I've been corresponding with him on this and he said that this approach
resulted in jerky motion since linuxcnc was communicating of a 9600 baud
serial line.
He wound up replacing the control and creating a new controller with  Mesa
7i43 (EPP Hostmot2 card), a Mesa 7i54 (Six channel 3A 40V Servo interface),

We've been toying with a couple approaches:
One approach would be to replace the controller and build a servo
interphase using arduino nano's and a L298 motor drivers:
https://www.youtube.com/watch?v=vHufLMh4xEI
and either use a pc or bbb to handle the motion planning.

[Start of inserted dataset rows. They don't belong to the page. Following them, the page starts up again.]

(* ===== verification/History.v ===== *)
(** * History processors

    src/core/normalize.go and src/core/memory/strategy.go: the processors an agent can
    run over its history before a request.  [NormalizeHistory] drops tool results
    without a call and the images of earlier turns; the memory strategies keep a
    window, a token budget, or a summary of what they drop. *)

From S2P Require Import Prelude Errors Usage Messages Truncate AgentTypes AutoContext AutoContextSafety AgentTools AgentToolsSafety AgentLoop AgentLoopSpec AgentTurn AgentSafety.

Definition CompactionStrategyHistoryProcessor : string := "history_processor".

(** ** Normalisation *)

(** One part: dropped ([None]) or kept, without images in a completed turn. *)
Definition normalize_part (callIDs : list string) (is_last : bool) (p : RequestPart) : option RequestPart :=
  match p with
  | ToolReturnPart name content id images =>
    if negb (String.eqb id "") && negb (bool_decide (id ∈ callIDs)) then None
    else if negb is_last && negb (bool_decide (images = [])) then Some (ToolReturnPart name content id [])
    else Some p
  | _ => Some p
  end.
Definition normalize_message (callIDs : list string) (is_last : bool) (m : ModelMessage) : option ModelMessage :=
  match m with
  | Response _ => Some m
  | ModelRequest ps =>
    match omap (normalize_part callIDs is_last) ps with
    | [] => None
    | filtered => Some (ModelRequest filtered)
    end
  end.
Definition nonempty_call_ids (m : ModelMessage) : list string :=
  filter (λ id, id ≠ "") (call_ids m).

(** Whether a part or a request is changed. *)
Definition part_changes (callIDs : list string) (is_last : bool) (p : RequestPart) : bool :=
  match p with
  | ToolReturnPart _ _ id images =>
    (negb (String.eqb id "") && negb (bool_decide (id ∈ callIDs)))
    || (negb is_last && negb (bool_decide (images = [])))
  | _ => false
  end.
Definition message_changes (callIDs : list string) (is_last : bool) (m : ModelMessage) : bool :=
  match m with
  | Response _ => false
  | ModelRequest ps =>
    existsb (part_changes callIDs is_last) ps
    || bool_decide (omap (normalize_part callIDs is_last) ps = [])
  end.

(** The loop; a request is the last one when none follows. *)
Fixpoint normalize_from (callIDs : list string) (msgs : list ModelMessage) : list ModelMessage :=
  match msgs with
  | [] => []
  | m :: rest =>
    option_list (normalize_message callIDs (negb (existsb is_request rest)) m) ++ normalize_from callIDs rest
  end.
Fixpoint changed_from (callIDs : list string) (msgs : list ModelMessage) : bool :=
  match msgs with
  | [] => false
  | m :: rest => message_changes callIDs (negb (existsb is_request rest)) m || changed_from callIDs rest
  end.
Definition normalized (msgs : list ModelMessage) : list ModelMessage :=
  normalize_from (msgs ≫= nonempty_call_ids) msgs.

Definition NormalizeHistory {W} : HistoryProcessor W := λ msgs w,
  let result := normalized msgs in
  (w, (if changed_from (msgs ≫= nonempty_call_ids) msgs
       then [MkContextCompactionStats CompactionStrategyHistoryProcessor
               (Z.of_nat (length msgs)) (Z.of_nat (length result))]
       else [], Ok result)).

(** ** Memory strategies *)

(** [SlidingWindowMemory]; [None] is Go's panic on an index out of range. *)
Definition SlidingWindowMemory (windowSize : Z) (msgs : list ModelMessage) : option (list ModelMessage) :=
  let len := Z.of_nat (length msgs) in
  if len <=? windowSize * 2 + 1 then Some msgs
  else
    let start := len - windowSize * 2 in
    let start := if start <? 1 then 1 else start in
    if start >? 1 then
      match msgs !! Z.to_nat start with
      | None => None
      | Some m =>
        let start := if is_request m then start - 1 else start in
        Some (firstn 1 msgs ++ skipn (Z.to_nat start) msgs)
      end
    else Some (firstn 1 msgs ++ skipn (Z.to_nat start) msgs).

(** Four bytes to a token; an empty history counts as one. *)
Definition request_part_estimate (p : RequestPart) : Z :=
  match p with
  | SystemPromptPart c | UserPromptPart c | ToolReturnPart _ c _ _ | RetryPromptPart c _ _ => strlen c / 4
  | _ => 0
  end.
Definition response_part_estimate (p : ResponsePart) : Z :=
  match p with
  | TextPart c | ThinkingPart c _ => strlen c / 4
  | CallPart c => strlen (tc_ArgsJSON c) / 4
  | ProviderMetadataPart _ _ _ => 0
  end.
Definition message_estimate (m : ModelMessage) : Z :=
  match m with
  | ModelRequest ps => foldr Z.add 0 (request_part_estimate <$> ps)
  | Response r => foldr Z.add 0 (response_part_estimate <$> resp_Parts r)
  end.
Definition estimateMessageTokens (msgs : list ModelMessage) : Z :=
  let total := foldr Z.add 0 (message_estimate <$> msgs) in
  if total =? 0 then 1 else total.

We've been studying the Scorbot controller and it is well made and fully
socketed.   We were thinking that we could lobotimizing  the control by
yanking the 8031 control.   15 pins basically access everything on the
board.
  It would be sort of cool, if we could create a cape and socket adapter and
just plug in a bbb to the control and get it to run.
We're still in the process of figuring out the motor drivers and the
encoders.   Have people done this sort of thing is a dumb idea?  Is
machinekit via a BBB able to handle this type of multiplexing out of the
box or with minor modification or would this be a major modification and a
cludge not worth doing?  If there is a project that's done this already,
could someone point me to a project that I could template from?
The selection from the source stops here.